(** The messages of a record and the records of a datagram, while each asks
    for the next one. *)
Fixpoint server_flight_messages (local peer : SocketAddr) (record : DtlsRecord) (messages : list HandshakeMessage)
    (v : FlightWait) : io Progress :=
  match messages with
  | [] => mret (NextMessage v)
  | message :: rest =>
      let* p := server_flight_message local peer record message v in
      match p with
      | NextMessage v => server_flight_messages local peer record rest v
      | p => mret p
      end
  end.

Fixpoint server_flight_records (local peer : SocketAddr) (records : list DtlsRecord) (v : FlightWait) : io Progress :=
  match records with
  | [] => mret (NextMessage v)
  | record :: rest =>
      match content_type (rec_header record) with
      | CtHandshake =>
          match parse_unfragmented_handshake_messages record with
          | Ok messages =>
              let* p := server_flight_messages local peer record messages v in
              match p with
              | NextMessage v => server_flight_records local peer rest v
              | p => mret p
              end
          | Err _ => server_flight_records local peer rest v
          | Panic f => mlift (Panic f)
          end
      | CtAlert => proto (Err (decode_alert_error (rec_header record) (rec_payload record)))
      | _ => server_flight_records local peer rest v
      end
  end.

Definition server_flight_timeout (local peer : SocketAddr) (v : FlightWait) : io FlightWait :=
  let '(flight, next) := renumber_epoch_zero_flight (fw_client_flight v) (fw_next v) in
  let* _ := send_records local peer flight in
  let schedule := back_off (fw_schedule v) in
  let* timer := sleep (timeout schedule) in
  mret (fw_resent flight next schedule timer v).
Lemma server_finished_flight_ok b km k n : 0 <= n < 2 ^ 48 - 2 ->
  protect_aes_128_ccm_8_record CtHandshake 1 0 (server_write_key (key_block km)) (server_write_iv (key_block km)) b = Ok k ->
  run (build_server_finished_flight b) (during_handshake km RoleOfServer, n) =
    Ok ((handshake_session km RoleOfServer 1, n + 1), [ccs_record n; k]).
Proof.
  intros Hn Hk. apply run_step. unfold build_server_finished_flight.
  rewrite (io_step _ _ _ _ _ (take_next_ok _ n ltac:(lia))). rewrite (lift_step _ _ _ (ccs_record n)) by done.
  by rewrite (io_step _ _ _ _ _ (protect_fresh CtHandshake km RoleOfServer _ k _ _ eq_refl Hk _)).
Qed.

(** ** One dialogue

    The messages of an honest handshake whose second hello is numbered 1, in
    their records; the client's cookie exchange took message and record 0. *)

Section Dialogue.
Context (cl0 cl4 cl7 : ThreadDtlsHandshake) (sv0 sv4 sv7 : ThreadDtlsServerHandshake) (gc0 gc1 gc2 gs1 gs2 : rng)
  (km : ThreadDtlsKeyMaterial) (cr kc ck : bytes) (sh ske shd cke fin sfin : HandshakeMessage) (kr gr : DtlsRecord).
Context (cr_ok : bytes_ok cr) (cr_len : len cr = 32) (kc_ok : bytes_ok kc) (kc_len : len kc <= 330)
  (ck_ok : bytes_ok ck) (ck_len : len ck = 16).
Context (hello : hello_run cl0 cl4 sv0 sv4 gs1 gs2 (hello_message cr ck kc 1) sh ske shd)
  (finish : finish_run cl4 cl7 sv4 sv7 gc1 gc2 km 2 3 (wrapping_add 16 1 3) cke fin sfin).
Context (kr_new : protect_aes_128_ccm_8_record CtHandshake 1 0 (client_write_key (key_block km))
    (client_write_iv (key_block km)) (msg_bytes fin) = Ok kr)
  (kr_opens : protects kr CtHandshake 0 (client_write_key (key_block km)) (client_write_iv (key_block km)) (msg_bytes fin))
  (gr_new : protect_aes_128_ccm_8_record CtHandshake 1 0 (server_write_key (key_block km))
    (server_write_iv (key_block km)) (msg_bytes sfin) = Ok gr)
  (gr_opens : protects gr CtHandshake 0 (server_write_key (key_block km)) (server_write_iv (key_block km)) (msg_bytes sfin)).
Lemma foldr_max_spec a ts : a <= foldr Z.max a ts /\ Forall (fun t => t <= foldr Z.max a ts) ts.
Proof.
  induction ts as [|t ts [IH1 IH2]]; [done|]. cbn [foldr]. split; [lia|]. constructor; [lia|].
  eapply Forall_impl; [exact IH2|]. cbn. lia.
Qed.

Section Wait.
Context {V A : Type} (peer : SocketAddr) (timer : V -> Z) (on_timeout : V -> io V)
  (on_datagram : list DtlsRecord -> V -> io (V + A)) (I : V -> Prop) (Q : A -> Prop).
Context (timeout_ends : forall v w, world_ok w -> I v ->
  ends_by instant (fun v' w' => I v' /\ armed w' (timer v')) w (on_timeout v w)).
Context (datagram_ends : forall rs v w, world_ok w -> I v -> Forall (fun r => bytes_ok (rec_payload r)) rs ->
  ends_by instant (fun r w' =>
    match r with inl v' => I v' /\ (timer v' = timer v \/ armed w' (timer v')) | inr a => Q a end) w (on_datagram rs v w)).

(** [L] bounds the timers around the loop.  A turn takes an arrival, which
    sets the timer back by less than 61 seconds, or ends with the timer, which
    the next one outlives by a second. *)
Lemma wait_loop_ends L fuel v w :
  world_ok w -> I v -> Forall (fun t => t <= L) (timers w) -> clock w <= timer v <= clock w + 60 * SECOND ->
  (let n := Z.of_nat (length (arrivals w)) in
   62 * n + 1 <= Z.of_nat fuel /\ L + SECOND - timer v <= SECOND * (Z.of_nat fuel - 62 * n - 1)) ->
  ends_by later (fun a _ => Q a) w (wait_loop peer timer on_timeout on_datagram fuel v w).
Proof.
  revert v w. induction fuel as [|fuel IH]; intros v w Hw Hi HL Hv [H1 H2]; [lia|]. cbn [wait_loop].
  eapply later_bind; [apply recv_before_ends; [done|lia]|]. intros [[[rs l] rm]|] w1 Hw1 (E1 & Hc & Hl) [Hx Hr].
  - destruct Hr as [Hrs Hlt]. eapply step_bind; [by apply datagram_ends|].
    intros [v'|a] w2 Hw2 (E2 & Ec & Ea) Hd; [|by apply ends_later, ends_ret]. destruct Hd as [Hi' Ht].
    assert (clock w2 <= timer v' <= clock w2 + 60 * SECOND /\ timer v <= timer v' + 60 * SECOND) as [? ?].
    { unfold armed, SECOND in *. rewrite Ec in *. destruct Ht as [->|Ht]; lia. }
    apply IH; [done|done|congruence|done|]. rewrite Ea. unfold SECOND in *. lia.
  - eapply step_bind; [by apply timeout_ends|]. intros v' w2 Hw2 (E2 & Ec & Ea) [Hi' Ht].
    assert (timer v <= L).
    { destruct Hw1 as (_ & Hne & Hge). rewrite E1, Hr in Hge. destruct Hw as (_ & Hne' & _).
      destruct (timers w) as [|t ts]; [done|]. apply Forall_cons_1 in HL as [? _]. apply Forall_cons_1 in Hge as [? _]. lia. }
    unfold armed, SECOND in *. rewrite Ec, Hr in *.
    apply IH; [done|done|congruence|unfold SECOND; lia|]. rewrite Ea. unfold SECOND. lia.
Qed.
(* ===== verification/ClientWorld.v ===== *)
(** * ClientWorld: several handles over one session

    The handles of a session share its prefix cache and its write lock, and the
    programs of [Client] interleave at their requests.  This file is the
    transition system of a list of calls that run concurrently against a mesh
    whose dataset may change and whose answers may be late or lost, and the
    logic in which the programs are shown to keep a protocol. *)
From stdpp Require Import gmap.
From S2P Require Import Prelude Text Tlv Errors Dataset Coap NetDiag Messages Joiner.
From S2P Require Import Ipv6 Pskc Commissioner SessionDriver Client.

Section World.
Context {JH : JoinerHandler}.

(** ** The public operations *)

Inductive Call :=
  | CallRequest (d : Destination) (m : CoapMessage)
  | CallGetRawActiveDataset (flags : Z)
  | CallGetActiveDataset (flags : Z)
  | CallGetPendingDataset (flags : Z)
  | CallSetActiveDataset (d : Dataset)
  | CallSetPendingDataset (d : Dataset)
  | CallSetSecurePendingDataset (max_retrieval_timer : Z) (d : Dataset)
  | CallGetCommissionerDataset (flags : Z)
  | CallSetCommissionerDataset (d : Dataset)
  | CallEnableJoiner (joiner_id : bytes)
  | CallEnableAllJoiners (enable : bool)
  | CallGetBbrDataset (flags : Z)
  | CallSetBbrDataset (d : Dataset)
  | CallAnnounceBegin (channel_mask count period_ms : Z) (d : Ipv6Addr)
  | CallPanIdQuery (channel_mask pan_id : Z) (d : Ipv6Addr)
  | CallEnergyScan (channel_mask count period_ms scan_duration_ms : Z) (d : Ipv6Addr)
  | CallRegisterMulticastListener (addresses : list bytes) (t : Z)
  | CallReenroll (d : Ipv6Addr)
  | CallDomainReset (d : Ipv6Addr)
  | CallMigrate (d : Ipv6Addr) (designated_network : bytes)
  | CallDiagnosticGet (d : option Ipv6Addr) (flags : Z)
  | CallDiagnosticReset (d : option Ipv6Addr) (flags : Z)
  | CallGetDiagnostics (d : Ipv6Addr) (flags : Z)
  | CallSendToJoiner (joiner_id : bytes) (port : Z) (pl : bytes)
  | CallPetitionOp
  | CallKeepAliveOp
  | CallResignOp
  | CallSetJoinerHandler (h : handler)
  | CallClearJoinerHandler.

Definition discard {A} (p : Prog A) : Prog unit := pbind p (fun _ => Ret tt).

Definition call_prog (c : Call) : Prog unit :=
  match c with
  | CallRequest d m => discard (Commissioner_request d m)
  | CallGetRawActiveDataset f => discard (get_raw_active_dataset f)
  | CallGetActiveDataset f => discard (get_active_dataset f)
  | CallGetPendingDataset f => discard (get_pending_dataset f)
  | CallSetActiveDataset d => set_active_dataset d
  | CallSetPendingDataset d => set_pending_dataset d
  | CallSetSecurePendingDataset t d => set_secure_pending_dataset t d
  | CallGetCommissionerDataset f => discard (get_commissioner_dataset f)
  | CallSetCommissionerDataset d => set_commissioner_dataset d
  | CallEnableJoiner j => enable_joiner j
  | CallEnableAllJoiners e => enable_all_joiners e
  | CallGetBbrDataset f => discard (get_bbr_dataset f)
  | CallSetBbrDataset d => set_bbr_dataset d
  | CallAnnounceBegin m c p d => announce_begin m c p d
  | CallPanIdQuery m p d => pan_id_query m p d
  | CallEnergyScan m c p s d => energy_scan m c p s d
  | CallRegisterMulticastListener a t => discard (register_multicast_listener a t)
  | CallReenroll d => command_reenroll d
  | CallDomainReset d => command_domain_reset d
  | CallMigrate d n => command_migrate d n
  | CallDiagnosticGet d f => diagnostic_get d f
  | CallDiagnosticReset d f => diagnostic_reset d f
  | CallGetDiagnostics d f => discard (get_diagnostics d f)
  | CallSendToJoiner j p pl => send_to_joiner j p pl
  | CallPetitionOp => discard Commissioner_petition
  | CallKeepAliveOp => discard Commissioner_keep_alive
  | CallResignOp => Commissioner_resign
  | CallSetJoinerHandler h => set_joiner_handler h
  | CallClearJoinerHandler => clear_joiner_handler
  end.

(** ** The shared state and the mesh *)

(** [cache] and [write_lock] are the handles' shared state, [invalidations]
    counts what happened to the cache.  The rest is the mesh: its mesh-local
    prefix, whether it changed since the session was last told, and the leader's
    steering data. *)
Record Shared := mkShared {
  cache : PrefixCache;
  write_lock : bool;
  invalidations : Z;
  mesh_prefix : bytes;
  change_pending : bool;
  steering : option bytes }.

Definition Answer : Type := option (Error + option CoapMessage).

(** A call between two of its requests, or waiting for an exchange.  [late] is
    what follows when a time limit runs out first. *)
Inductive Task :=
  | Running (p : Prog unit)
  | Waiting (o : Outbound) (late : option (Prog unit)) (answer : option Answer) (k : Answer -> Prog unit).

Record State := mkState { shared : Shared; tasks : list Task }.

Definition store_prefix (read_generation : Z) (p : bytes) (c : PrefixCache) : PrefixCache :=
  if generation c =? read_generation then mkPrefixCache (Some p) (generation c) else c.

Definition with_cache (c : PrefixCache) (w : Shared) : Shared :=
  mkShared c (write_lock w) (invalidations w) (mesh_prefix w) (change_pending w) (steering w).
Definition with_lock (b : bool) (w : Shared) : Shared :=
  mkShared (cache w) b (invalidations w) (mesh_prefix w) (change_pending w) (steering w).
Definition with_steering (s : option bytes) (w : Shared) : Shared :=
  mkShared (cache w) (write_lock w) (invalidations w) (mesh_prefix w) (change_pending w) s.

Definition is_success (m : CoapMessage) : bool := is_ok (require_success_response m).
Definition accepted (m : CoapMessage) : bool := is_ok (check_state_response m true).

(** What a successful answer shows of a dataset. *)
Definition shows_steering (m : CoapMessage) : option (option bytes) :=
  if is_success m then
    match Dataset_from_bytes (payload m) with
    | Ok d => Some (Dataset_raw d TLV_STEERING_DATA)
    | _ => None
    end
  else None.
Definition shows_prefix (m : CoapMessage) : option bytes :=
  if is_success m then
    match (let! d := Dataset_from_bytes (payload m) in Dataset_mesh_local_prefix d) with
    | Ok p => p
    | _ => None
    end
  else None.

Inductive Resource := CommissionerGet | CommissionerSet | ActiveGet | OtherResource.
Definition resource (o : Outbound) : Resource :=
  match uri_path (ob_message o) with
  | Ok (Some path) =>
      if vec_eqb path MGMT_COMMISSIONER_GET then CommissionerGet
      else if vec_eqb path MGMT_COMMISSIONER_SET then CommissionerSet
      else if vec_eqb path MGMT_ACTIVE_GET then ActiveGet
      else OtherResource
  | _ => OtherResource
  end.
Definition carried_steering (o : Outbound) : option bytes :=
  match TlvSet_parse (payload (ob_message o)) with
  | Ok s => last_value s TLV_STEERING_DATA
  | _ => None
  end.

(** What the mesh may answer to a request it processes, and what that does: a
    dataset read shows the dataset, a steering write it accepts replaces the
    steering data, one it refuses is not accepted. *)
Definition serve (w : Shared) (o : Outbound) (apply_it : bool) (m : CoapMessage) : option Shared :=
  if negb (bool_decide (bytes_ok (payload m))) then None
  else match resource o with
  | CommissionerGet =>
      match shows_steering m with
      | Some s => if bool_decide (s = steering w) then Some w else None
      | None => Some w
      end
  | CommissionerSet =>
      if apply_it then Some (with_steering (carried_steering o) w)
      else if accepted m then None else Some w
  | ActiveGet =>
      match shows_prefix m with
      | Some p => if bool_decide (p = mesh_prefix w) then Some w else None
      | None => Some w
      end
  | OtherResource => Some w
  end.

(** ** Steps *)

Inductive Choice :=
  | Proceed
  | Observe (status : SessionStatus * bool)
  | PetitionAnswer (a : option (Error + PetitionResponse))
  | KeepAliveAnswer (a : option (Error + ResultCode))
  | ResignAnswer (a : option (Error + unit))
  | HandlerAnswer (sent : bool)
  | Serve (apply_it : bool) (m : CoapMessage)
  | Sent
  | Deliver
  | Fail (a : option Error)
  | Expire.

Definition local (w : Shared) {X} (r : Request X) (c : Choice) : option (Shared * X) :=
  match r in Request X return option (Shared * X) with
  | Watch => match c with Observe s => Some (w, s) | _ => None end
  | ReadPrefix => Some (w, cache w)
  | StorePrefix g p => Some (with_cache (store_prefix g p (cache w)) w, tt)
  | CallPetition => match c with PetitionAnswer a => Some (w, a) | _ => None end
  | CallKeepAlive => match c with KeepAliveAnswer a => Some (w, a) | _ => None end
  | CallResign => match c with ResignAnswer a => Some (w, a) | _ => None end
  | SendHandler _ => match c with HandlerAnswer a => Some (w, a) | _ => None end
  | LockWrites => if write_lock w then None else Some (with_lock true w, tt)
  | UnlockWrites => Some (with_lock false w, tt)
  | Submit _ | SubmitWithin _ => None
  end.

Definition start (w : Shared) {X} (r : Request X) : Choice -> (X -> Prog unit) -> option (Shared * Task) :=
  match r in Request X return Choice -> (X -> Prog unit) -> option (Shared * Task) with
  | Submit o => fun _ k => Some (w, Waiting o None None k)
  | SubmitWithin o => fun _ k => Some (w, Waiting o (Some (k None)) None (fun a => k (Some a)))
  | r => fun c k => match local w r c with Some (w', x) => Some (w', Running (k x)) | None => None end
  end.

Definition task_step (w : Shared) (t : Task) (c : Choice) : option (Shared * Task) :=
  match t with
  | Running (Do r k) => start w r c k
  | Running _ => None
  | Waiting o late answer k =>
      match c, answer with
      | Serve apply_it m, None =>
          if expect_response o then
            match serve w o apply_it m with
            | Some w' => Some (w', Waiting o late (Some (Some (inr (Some m)))) k)
            | None => None
            end
          else None
      | Sent, None => if expect_response o then None else Some (w, Waiting o late (Some (Some (inr None))) k)
      | Deliver, Some a => Some (w, Running (k a))
      | Fail a, _ => Some (w, Running (k (match a with Some e => Some (inl e) | None => None end)))
      | Expire, _ => match late with Some p => Some (w, Running p) | None => None end
      | _, _ => None
      end
  end.

Inductive Event :=
  | Act (i : nat) (c : Choice)
  | DatasetChanges (p : bytes)
  | SessionTold.

Definition exec (s : State) (e : Event) : option State :=
  match e with
  | Act i c =>
      match tasks s !! i with
      | Some t =>
          match task_step (shared s) t c with
          | Some (w, t') => Some (mkState w (<[i := t']> (tasks s)))
          | None => None
          end
      | None => None
      end
  | DatasetChanges p =>
      let w := shared s in
      Some (mkState (mkShared (cache w) (write_lock w) (invalidations w) p true (steering w)) (tasks s))
  | SessionTold =>
      let w := shared s in
      Some (mkState (mkShared (invalidate_mesh_local_prefix (cache w)) (write_lock w) (invalidations w + 1)
                       (mesh_prefix w) false (steering w)) (tasks s))
  end.

Fixpoint run (s : State) (es : list Event) : option State :=
  match es with
  | [] => Some s
  | e :: es => match exec s e with Some s' => run s' es | None => None end
  end.

Definition initial (prefix : bytes) (steering : option bytes) (calls : list Call) : State :=
  mkState (mkShared PrefixCache_default false 0 prefix false steering) (map (fun c => Running (call_prog c)) calls).
Definition finished (s : State) (i : nat) : Prop := tasks s !! i = Some (Running (Ret tt)).

Lemma run_invariant (Inv : State -> Prop) s es s' :
  Inv s -> (forall s e s', Inv s -> exec s e = Some s' -> Inv s') -> run s es = Some s' -> Inv s'.
Proof.
  intros Hs Hstep. revert s Hs. induction es as [|e es IH]; intros s Hs; cbn; [by intros [= <-]|].
  destruct (exec s e) as [s1|] eqn:E; [|done]. apply IH. by eapply Hstep.
Qed.
End World.

(** ** Protocols

    A protocol says, for a ghost state, which requests are allowed and how the
    answer moves the ghost state.  [follows p g Q R]: from [g], program [p] makes
    only allowed requests, whatever is answered, ends in a value with [Q] or in
    an error with [R].  A program that panics has no obligation. *)
Section Protocol.
Context {JH : JoinerHandler} {G : Type}.
Context (allowed : forall X, Request X -> G -> Prop) (after : forall X, Request X -> X -> G -> G).

Fixpoint follows {A} (p : Prog A) (g : G) (Q : G -> A -> Prop) (R : G -> Prop) : Prop :=
  match p with
  | Ret a => Q g a
  | Throw _ => R g
  | Crash _ => True
  | Do r k => allowed _ r g /\ forall x, follows (k x) (after _ r x g) Q R
  end.

Lemma follows_mono {A} (p : Prog A) g Q R (Q' : G -> A -> Prop) (R' : G -> Prop) :
  follows p g Q R -> (forall g a, Q g a -> Q' g a) -> (forall g, R g -> R' g) -> follows p g Q' R'.
Proof.
  revert g. induction p as [| | |X r k IH]; intros g; cbn; [eauto..|]. intros [Ha Hk] HQ HR. split; [done|]. eauto.
Qed.

Lemma follows_bind {A B} (p : Prog A) (k : A -> Prog B) g Q R :
  follows p g (fun g a => follows (k a) g Q R) R -> follows (pbind p k) g Q R.
Proof. revert g. induction p as [| | |X r k' IH]; intros g; cbn; [done..|]. intros [Ha Hk]. split; [done|]. eauto. Qed.

Lemma follows_perform {X} (r : Request X) g (Q : G -> X -> Prop) R :
  allowed _ r g -> (forall x, Q (after _ r x g) x) -> follows (perform r) g Q R.
Proof. done. Qed.

Lemma follows_plift {A} (r : result Error A) g (Q : G -> A -> Prop) (R : G -> Prop) :
  (forall a, r = Ok a -> Q g a) -> R g -> follows (plift r) g Q R.
Proof. destruct r; cbn; auto. Qed.

Lemma follows_finally {A} (p : Prog A) (q : Request unit) g (Q : G -> A -> Prop) R :
  follows p g (fun g a => allowed _ q g /\ Q (after _ q tt g) a) (fun g => allowed _ q g /\ R (after _ q tt g)) ->
  follows (finally p q) g Q R.
Proof.
  revert g. induction p as [| | |X r k' IH]; intros g; cbn; [..|done|].
  - intros [??]. split; [done|]. by intros [].
  - intros [??]. split; [done|]. by intros [].
  - intros [Ha Hk]. split; [done|]. eauto.
Qed.

(** A program all of whose requests are allowed and leave the ghost alone. *)
Fixpoint quiet {A} (p : Prog A) (g : G) : Prop :=
  match p with
  | Do r k => allowed _ r g /\ forall x, after _ r x g = g /\ quiet (k x) g
  | _ => True
  end.
Lemma quiet_follows {A} (p : Prog A) g (Q : G -> A -> Prop) (R : G -> Prop) :
  quiet p g -> (forall a, Q g a) -> R g -> follows p g Q R.
Proof.
  induction p as [| | |X r k IH]; cbn; [auto..|]. intros [Ha Hk] HQ HR. split; [done|]. intros x.
  destruct (Hk x) as [-> Hq]. auto.
Qed.
Lemma quiet_bind {A B} (p : Prog A) (k : A -> Prog B) g : quiet p g -> (forall a, quiet (k a) g) -> quiet (pbind p k) g.
Proof. induction p as [| | |X r k' IH]; cbn; [auto..|]. intros [Ha Hk] Hq. split; [done|]. intros x. destruct (Hk x). auto. Qed.
Lemma quiet_plift {A} (r : result Error A) g : quiet (plift r) g.
Proof. by destruct r. Qed.
End Protocol.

· · · · ·

▶ Task statement:
Go through the listing above line by line and state how many lines include the string "ClientWorld". Write only the number.

▶ Your response:
2